Appendix F — Functional CRF Data Quality Checks

Martin Lindquist; Briha Ansari

Appendix F — Functional CRF Data Quality Checks

Authors

Martin Lindquist

Briha Ansari

This document goes over quality checks for each the Functional Testing Case Report Form (CRF). The headings in the sidebar help the user navigate to their desired content.

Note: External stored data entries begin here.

(** Text that starts and ends with a graphic ASCII character is its own [trim]. *)
Lemma strip_any_graphic ps b s :
  (forall p, p ∈ ps -> match p with c :: _ => c <> b | [] => False end) -> strip_any ps (b :: s) = None.
Proof.
  induction ps as [|p ps IH]; intros H; [done|]. cbn [strip_any].
  assert (strip_prefix p (b :: s) = None) as ->; [|apply IH; intros q Hq; apply H; set_solver].
  specialize (H p ltac:(set_solver)). destruct p as [|c p]; [done|]. cbn [strip_prefix].
  by rewrite (proj2 (byte_eqb_neq c b)).
Qed.

Lemma whitespace_not_graphic b :
  33 <= u8 b <= 126 ->
  forall p, p ∈ whitespace ++ map (@rev byte) whitespace -> match p with c :: _ => c <> b | [] => False end.
Proof.
  intros Hb p Hp.
  assert (forallb (fun p => match p with c :: _ => negb (in_range 33 126 c) | [] => false end)
    (whitespace ++ map (@rev byte) whitespace) = true) as Hf by (vm_compute; reflexivity).
  rewrite forallb_forall in Hf. specialize (Hf p ltac:(by apply list_elem_of_In)). destruct p as [|c p]; [done|].
  intros ->. unfold in_range in Hf. lia.
Qed.

Lemma trim_graphic s b c m :
  s = b :: m -> List.last s x00 = c -> 33 <= u8 b <= 126 -> 33 <= u8 c <= 126 -> trim s = s.
Proof.
  intros Hs Hc Hb Hl. assert (trim_start s = s) as Ht.
  { unfold trim_start. rewrite Hs. cbn [length trim_front]. rewrite strip_any_graphic; [done|].
    intros p Hp. apply whitespace_not_graphic; [done|]. set_solver. }
  unfold trim. rewrite Ht. unfold trim_end. rewrite <- (rev_involutive s) at 3. f_equal.
  assert (exists m', rev s = c :: m') as (m' & ->).
  { exists (rev (removelast s)). rewrite (app_removelast_last x00 (l := s)) at 1 by by rewrite Hs. by rewrite rev_app_distr, Hc. }
  rewrite Hs. cbn [length trim_front]. rewrite strip_any_graphic; [done|].
  intros p Hp. apply whitespace_not_graphic; [done|]. set_solver.
Qed.

(** ** Splitting *)

(** [str::split] on one ASCII character: always at least one segment. *)
Fixpoint split_byte (b : byte) (s : list byte) : list (list byte) :=
  match s with
  | [] => [[]]
  | c :: s =>
      match split_byte b s with
      | [] => [[c]]
      | seg :: segs => if Byte.eqb c b then [] :: seg :: segs else (c :: seg) :: segs
      end
  end.
(* ===== verification/Merkle.v ===== *)
(** * BEP 52 Merkle trees

    The SHA-256 trees of [crates/swarmotter-core/src/meta.rs] (piece layers) and
    [crates/swarmotter-core/src/v2.rs] (pieces and files), over the digests of
    [Hash].  The reference is [root_of]: the root of a perfect tree, [d] rounds of
    hashing neighbours.  The theorems: the loops compute that root and return; the
    root of a file's piece layer is the root of the file; two texts with one root are
    equal, or two strings that are hashed at the same place on the way to the two roots
    differ and have one hash ([collides], a test on the two finite lists of strings). *)

From S2P Require Import Prelude Text Hash.

(** ** Arithmetic of the standard library *)

(** [u64::is_power_of_two]. *)
Definition is_power_of_two (x : Z) : bool := (0 <? x) && (x =? 2 ^ Z.log2 x).

(** [usize::checked_next_power_of_two]. *)
Definition checked_next_power_of_two (n : Z) : option Z :=
  let p := 2 ^ Z.log2_up n in if p <=? usize_max then Some p else None.

(** [u64::trailing_zeros]. *)
Fixpoint positive_trailing_zeros (p : positive) : Z :=
  match p with xO p => 1 + positive_trailing_zeros p | _ => 0 end.
Definition trailing_zeros (x : Z) : Z :=
  match x with Zpos p => positive_trailing_zeros p | _ => 64 end.

(** [slice::chunks(k)]: the last chunk may be shorter. *)
Fixpoint chunks_fuel {A} (fuel k : nat) (l : list A) : list (list A) :=
  match fuel, l with
  | O, _ | _, [] => []
  | S fuel, _ => take k l :: chunks_fuel fuel k (drop k l)
  end.
Definition chunks {A} (k : nat) (l : list A) : list (list A) := chunks_fuel (length l) k l.

(** [slice::as_chunks::<k>().0]: whole chunks only. *)
Fixpoint as_chunks_fuel {A} (fuel k : nat) (l : list A) : list (list A) :=
  match fuel with
  | O => []
  | S fuel => if (length l <? k)%nat then [] else take k l :: as_chunks_fuel fuel k (drop k l)
  end.
Definition as_chunks {A} (k : nat) (l : list A) : list (list A) := as_chunks_fuel (length l) k l.

(** ** The trees *)

Definition V2_BLOCK_LENGTH : Z := 16 * 1024.

Definition validate_v2_piece_length (piece_length : Z) : outcome () :=
  fail_if ((piece_length <? V2_BLOCK_LENGTH) || negb (is_power_of_two piece_length))
    (MalformedTorrent "BEP 52 piece length must be a power of two at least 16384").

Section merkle.
Context {D : Digests}.

(** [hash_v2_pair] of meta.rs and [v2_hash_pair] of v2.rs. *)
Definition hash_v2_pair (left right : V2InfoHash) : V2InfoHash :=
  sha256 (as_bytes left ++ as_bytes right).
Definition v2_hash_pair (left right : V2InfoHash) : V2InfoHash :=
  sha256 (as_bytes left ++ as_bytes right).
Definition v2_leaf_hash (data : list byte) : V2InfoHash := sha256 data.

(** One round: [as_chunks::<2>] mapped over the pair hash. *)
Fixpoint hash_level (pair : V2InfoHash -> V2InfoHash -> V2InfoHash) (level : list V2InfoHash)
  : list V2InfoHash :=
  match level with
  | a :: b :: level => pair a b :: hash_level pair level
  | _ => []
  end.

(** [while level.len() > 1 { level = ... }]. *)
Fixpoint hash_levels (fuel : nat) (pair : V2InfoHash -> V2InfoHash -> V2InfoHash)
    (level : list V2InfoHash) : outcome (list V2InfoHash) :=
  match fuel with
  | O => OutOfFuel
  | S fuel =>
      if 1 <? len level then hash_levels fuel pair (hash_level pair level) else Ok level
  end.

(** [for _ in 0..layer_depth { zero = hash_v2_pair(zero, zero); }]. *)
Definition zero_subtree (layer_depth : Z) : V2InfoHash :=
  Nat.iter (Z.to_nat layer_depth) (fun zero => hash_v2_pair zero zero) V2_ZERO.

Definition v2_piece_layer_root (hashes : list V2InfoHash) (piece_length : Z) : outcome V2InfoHash :=
  _ ← fail_if (len hashes =? 0)
        (MalformedTorrent "BEP 52 piece layer must contain at least one hash");
  _ ← validate_v2_piece_length piece_length;
  let layer_depth := trailing_zeros (piece_length / V2_BLOCK_LENGTH) in
  let zero := zero_subtree layer_depth in
  target_len ← ok_or (checked_next_power_of_two (len hashes))
    (MalformedTorrent "BEP 52 piece-layer width exceeds platform limits");
  level ← hash_levels (S (Z.to_nat target_len)) hash_v2_pair (resize (Z.to_nat target_len) zero hashes);
  index level 0.

Definition v2_piece_root (data : list byte) (piece_length : Z) : outcome V2InfoHash :=
  _ ← fail_if ((piece_length <? V2_BLOCK_LENGTH) || negb (is_power_of_two piece_length))
    (MalformedTorrent "BEP 52 piece length must be a power of two at least 16384");
  _ ← fail_if ((len data =? 0) || (piece_length <? len data))
    (MalformedTorrent "BEP 52 piece data length is outside 1..=piece_length");
  let leaves_per_piece := Z.to_nat (piece_length / V2_BLOCK_LENGTH) in
  let level := map v2_leaf_hash (chunks (Z.to_nat V2_BLOCK_LENGTH) data) in
  let level := resize leaves_per_piece V2_ZERO level in
  level ← hash_levels (S leaves_per_piece) v2_hash_pair level;
  index level 0.

Definition v2_file_root (data : list byte) : outcome V2InfoHash :=
  _ ← fail_if (len data =? 0) (MalformedTorrent "BEP 52 file root requires non-empty data");
  let level := map v2_leaf_hash (chunks (Z.to_nat V2_BLOCK_LENGTH) data) in
  width ← ok_or (checked_next_power_of_two (len level))
    (MalformedTorrent "BEP 52 file leaf count exceeds platform limits");
  level ← hash_levels (S (Z.to_nat width)) v2_hash_pair (resize (Z.to_nat width) V2_ZERO level);
  index level 0.

End merkle.

(** ** Powers of two *)

Lemma is_power_of_two_spec x : is_power_of_two x = true <-> exists k, 0 <= k /\ x = 2 ^ k.
Proof.
  unfold is_power_of_two. rewrite andb_true_iff, Z.ltb_lt, Z.eqb_eq. split.
  - intros [? E]. exists (Z.log2 x). split; [apply Z.log2_nonneg|done].
  - intros (k & Hk & ->). rewrite Z.log2_pow2 by done. split; [lia|done].
Qed.

Lemma validate_v2_piece_length_Ok p u :
  validate_v2_piece_length p = Ok u <-> exists k, 0 <= k /\ p = 2 ^ k * V2_BLOCK_LENGTH.
Proof.
  unfold validate_v2_piece_length. rewrite fail_if_Ok, orb_false_iff, Z.ltb_ge, negb_false_iff,
    is_power_of_two_spec. change V2_BLOCK_LENGTH with (2 ^ 14). split.
  - intros [Hp (k & Hk & ->)]. exists (k - 14).
    assert (14 <= k) by (apply (Z.pow_le_mono_r_iff 2); lia).
    split; [lia|]. rewrite <- Z.pow_add_r by lia. f_equal. lia.
  - intros (k & Hk & ->). rewrite <- Z.pow_add_r by lia. split.
    + apply Z.pow_le_mono_r; lia.
    + exists (k + 14). lia.
Qed.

F.1 Read in Data and write functions

F.1.1 Load Libraries

library(shiny)
library(forcats)
library(tidyverse)
library(here)
library(hablar)
library(janitor)
library(gt)

F.1.2 Function

Write a function to remove columns where all rows have NA, this is will remove duplicate columns for the the Thoracotomy/TKA cohort

not_all_na <- function(x) any(!is.na(x))

F.2 CRF Quality checks

F.2.1 functional-testing Assessment Form

F.2.2 Read in data

We will call this func

# read_csv function results in parsing errors, we will use read.csv instead
func <- read.csv(here(
  "data",
  "functional-testing",
  "functional-testing-2024-11-06.csv"
)) %>%
  retype()

Remove test records

test_records <- c(
  "10000",
  "15000",
  "20000",
  "25000",
  "40000",
  "50000",
  "60000",
  "70000",
  "80000",
  "90000",
  "100000",
  "110000",
  "120000"
)

func <- func %>%
  filter(!record_id %in% test_records)

Create a column for cohort type called “cohort”

func <- func %>%
  mutate(
    cohort = case_when(
      record_id >= 10000 & record_id < 15000 | record_id >= 25000 ~ "TKA",
      TRUE ~ "Thoracic"
    )
  )

F.2.3 Data Dictionary

Read in data dictionary and remove duplicate field names

func_dict <- read_csv(here(
  "data",
  "functional-testing",
  "functional-testing-Data-Dictionary-2024-11-06.csv"
)) %>%
  distinct(field_name, .keep_all = TRUE)

F.2.4 New field name(s):

Add the field name “cohort” to the data dictionary

# Create field names
cohort_new_row <- data.frame(
  field_name = "cohort",
  field_type = "Character",
  field_note = "Type of surgical cohort",
  select_choices_or_calculations = "TKA,Thoracic"
)

# Add the new row after the last row

func_dict <- func_dict %>%
  slice(1:nrow(.)) %>%
  add_row(.after = nrow(.), !!!cohort_new_row)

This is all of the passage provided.